### TASK TO COMPLETE
Lines outside the range are not wanted. Give again exactly the lines between the line holding "AtLock 7]> ∅)))." and the line holding "Definition crun5 : sched", inclusive, from the listing below.

### RECORD SET

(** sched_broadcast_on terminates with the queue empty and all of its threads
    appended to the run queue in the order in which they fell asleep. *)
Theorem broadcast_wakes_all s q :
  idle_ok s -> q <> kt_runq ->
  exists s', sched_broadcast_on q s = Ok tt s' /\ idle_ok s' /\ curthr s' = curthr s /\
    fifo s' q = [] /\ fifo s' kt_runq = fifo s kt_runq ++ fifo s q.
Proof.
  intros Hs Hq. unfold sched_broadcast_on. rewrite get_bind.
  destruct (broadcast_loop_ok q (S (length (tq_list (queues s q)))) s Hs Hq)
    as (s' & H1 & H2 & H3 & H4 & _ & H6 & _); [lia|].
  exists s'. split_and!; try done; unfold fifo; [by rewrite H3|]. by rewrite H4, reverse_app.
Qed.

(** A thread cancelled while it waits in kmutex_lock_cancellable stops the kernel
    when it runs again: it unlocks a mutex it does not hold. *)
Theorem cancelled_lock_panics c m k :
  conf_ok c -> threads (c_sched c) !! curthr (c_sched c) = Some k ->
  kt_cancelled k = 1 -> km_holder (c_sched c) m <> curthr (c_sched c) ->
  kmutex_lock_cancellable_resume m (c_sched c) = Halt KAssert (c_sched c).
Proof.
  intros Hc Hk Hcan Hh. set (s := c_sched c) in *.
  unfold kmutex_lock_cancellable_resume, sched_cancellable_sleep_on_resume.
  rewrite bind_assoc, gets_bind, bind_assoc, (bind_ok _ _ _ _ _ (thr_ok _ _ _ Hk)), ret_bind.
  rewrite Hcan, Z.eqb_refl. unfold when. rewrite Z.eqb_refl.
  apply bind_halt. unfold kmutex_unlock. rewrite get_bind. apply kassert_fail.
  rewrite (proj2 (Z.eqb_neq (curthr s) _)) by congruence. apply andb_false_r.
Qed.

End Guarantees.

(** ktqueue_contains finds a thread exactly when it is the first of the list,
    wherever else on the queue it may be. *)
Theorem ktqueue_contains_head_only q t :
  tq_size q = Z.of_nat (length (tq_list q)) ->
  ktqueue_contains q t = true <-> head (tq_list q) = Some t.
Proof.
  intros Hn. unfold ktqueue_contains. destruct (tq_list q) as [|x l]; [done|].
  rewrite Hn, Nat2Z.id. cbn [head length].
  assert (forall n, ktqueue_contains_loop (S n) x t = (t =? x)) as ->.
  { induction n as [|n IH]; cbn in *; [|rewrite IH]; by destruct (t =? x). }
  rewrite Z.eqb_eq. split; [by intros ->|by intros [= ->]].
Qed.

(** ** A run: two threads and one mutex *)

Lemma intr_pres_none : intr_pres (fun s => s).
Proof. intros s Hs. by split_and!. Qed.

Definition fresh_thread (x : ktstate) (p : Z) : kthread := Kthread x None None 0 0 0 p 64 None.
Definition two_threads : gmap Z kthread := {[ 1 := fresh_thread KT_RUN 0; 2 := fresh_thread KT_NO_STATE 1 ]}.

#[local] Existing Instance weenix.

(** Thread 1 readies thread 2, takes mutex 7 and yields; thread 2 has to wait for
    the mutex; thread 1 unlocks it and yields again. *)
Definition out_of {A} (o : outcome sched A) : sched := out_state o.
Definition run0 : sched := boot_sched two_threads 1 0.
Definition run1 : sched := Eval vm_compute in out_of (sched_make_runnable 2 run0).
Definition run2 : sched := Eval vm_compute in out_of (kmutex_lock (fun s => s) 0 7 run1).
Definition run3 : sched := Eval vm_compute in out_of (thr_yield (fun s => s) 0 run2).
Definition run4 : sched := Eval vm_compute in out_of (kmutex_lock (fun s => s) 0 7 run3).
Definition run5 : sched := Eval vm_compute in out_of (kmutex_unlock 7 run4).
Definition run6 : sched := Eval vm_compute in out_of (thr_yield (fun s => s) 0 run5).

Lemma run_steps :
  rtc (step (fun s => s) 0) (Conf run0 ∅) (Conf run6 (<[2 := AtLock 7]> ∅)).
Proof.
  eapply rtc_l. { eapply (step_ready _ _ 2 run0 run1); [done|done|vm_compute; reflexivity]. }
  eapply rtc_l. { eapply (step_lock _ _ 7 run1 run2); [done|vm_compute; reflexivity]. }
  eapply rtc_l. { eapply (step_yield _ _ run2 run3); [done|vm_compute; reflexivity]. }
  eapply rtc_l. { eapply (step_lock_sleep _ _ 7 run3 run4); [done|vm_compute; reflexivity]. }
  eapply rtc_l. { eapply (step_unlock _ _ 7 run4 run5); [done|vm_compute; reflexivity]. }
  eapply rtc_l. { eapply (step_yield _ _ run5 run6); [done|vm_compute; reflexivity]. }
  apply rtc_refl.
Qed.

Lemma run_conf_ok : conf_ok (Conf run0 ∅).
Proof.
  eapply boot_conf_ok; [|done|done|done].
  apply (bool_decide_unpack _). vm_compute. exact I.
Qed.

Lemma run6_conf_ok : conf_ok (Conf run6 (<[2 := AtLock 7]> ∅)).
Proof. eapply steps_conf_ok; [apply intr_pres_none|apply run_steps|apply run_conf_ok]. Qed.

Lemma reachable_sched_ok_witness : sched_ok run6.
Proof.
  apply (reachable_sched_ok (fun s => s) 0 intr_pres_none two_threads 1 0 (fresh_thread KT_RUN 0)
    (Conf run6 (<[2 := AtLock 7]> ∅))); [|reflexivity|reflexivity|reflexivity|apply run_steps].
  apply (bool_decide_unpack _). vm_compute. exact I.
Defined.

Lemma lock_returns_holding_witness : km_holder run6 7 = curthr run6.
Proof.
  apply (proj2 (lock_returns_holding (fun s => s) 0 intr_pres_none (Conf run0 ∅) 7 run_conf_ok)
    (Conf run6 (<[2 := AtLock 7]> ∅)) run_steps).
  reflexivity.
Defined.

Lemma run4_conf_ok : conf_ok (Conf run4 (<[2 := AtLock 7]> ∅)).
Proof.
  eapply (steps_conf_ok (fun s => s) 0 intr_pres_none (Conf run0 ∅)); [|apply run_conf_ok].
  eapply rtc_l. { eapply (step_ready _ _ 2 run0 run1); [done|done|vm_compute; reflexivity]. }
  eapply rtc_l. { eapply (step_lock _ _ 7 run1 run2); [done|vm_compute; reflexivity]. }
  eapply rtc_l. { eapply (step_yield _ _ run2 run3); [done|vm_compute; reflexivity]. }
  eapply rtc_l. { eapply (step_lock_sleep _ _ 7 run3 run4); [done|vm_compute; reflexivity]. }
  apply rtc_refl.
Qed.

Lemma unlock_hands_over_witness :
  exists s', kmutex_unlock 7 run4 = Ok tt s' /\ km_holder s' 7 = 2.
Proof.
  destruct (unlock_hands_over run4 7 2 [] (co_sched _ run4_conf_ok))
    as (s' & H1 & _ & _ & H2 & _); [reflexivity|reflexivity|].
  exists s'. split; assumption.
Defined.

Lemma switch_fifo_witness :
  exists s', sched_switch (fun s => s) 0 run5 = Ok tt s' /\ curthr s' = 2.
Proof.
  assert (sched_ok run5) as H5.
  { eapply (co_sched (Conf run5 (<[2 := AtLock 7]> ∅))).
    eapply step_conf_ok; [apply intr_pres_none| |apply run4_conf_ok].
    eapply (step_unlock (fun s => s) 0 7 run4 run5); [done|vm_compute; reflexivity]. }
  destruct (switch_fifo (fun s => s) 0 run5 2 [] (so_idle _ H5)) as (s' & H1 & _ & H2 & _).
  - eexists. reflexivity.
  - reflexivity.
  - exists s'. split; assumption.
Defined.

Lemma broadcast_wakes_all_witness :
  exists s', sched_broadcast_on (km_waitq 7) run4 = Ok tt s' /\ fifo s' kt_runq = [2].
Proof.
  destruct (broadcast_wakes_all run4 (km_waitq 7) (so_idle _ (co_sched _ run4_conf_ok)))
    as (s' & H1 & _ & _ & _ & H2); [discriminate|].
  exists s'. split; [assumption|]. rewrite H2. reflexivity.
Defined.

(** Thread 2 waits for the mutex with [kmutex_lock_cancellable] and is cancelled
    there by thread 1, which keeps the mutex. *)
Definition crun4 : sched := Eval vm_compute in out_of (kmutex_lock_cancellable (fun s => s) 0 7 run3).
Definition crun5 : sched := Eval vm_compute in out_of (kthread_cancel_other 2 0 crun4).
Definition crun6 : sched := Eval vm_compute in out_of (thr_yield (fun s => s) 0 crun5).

### SOLUTION FOR THIS EXERCISE
  { eapply (co_sched (Conf run5 (<[2 := AtLock 7]> ∅))).
    eapply step_conf_ok; [apply intr_pres_none| |apply run4_conf_ok].
    eapply (step_unlock (fun s => s) 0 7 run4 run5); [done|vm_compute; reflexivity]. }
  destruct (switch_fifo (fun s => s) 0 run5 2 [] (so_idle _ H5)) as (s' & H1 & _ & H2 & _).
  - eexists. reflexivity.
  - reflexivity.
  - exists s'. split; assumption.
Defined.

Lemma broadcast_wakes_all_witness :
  exists s', sched_broadcast_on (km_waitq 7) run4 = Ok tt s' /\ fifo s' kt_runq = [2].
Proof.
  destruct (broadcast_wakes_all run4 (km_waitq 7) (so_idle _ (co_sched _ run4_conf_ok)))
    as (s' & H1 & _ & _ & _ & H2); [discriminate|].
  exists s'. split; [assumption|]. rewrite H2. reflexivity.
Defined.

(** Thread 2 waits for the mutex with [kmutex_lock_cancellable] and is cancelled
    there by thread 1, which keeps the mutex. *)
Definition crun4 : sched := Eval vm_compute in out_of (kmutex_lock_cancellable (fun s => s) 0 7 run3).
Definition crun5 : sched := Eval vm_compute in out_of (kthread_cancel_other 2 0 crun4).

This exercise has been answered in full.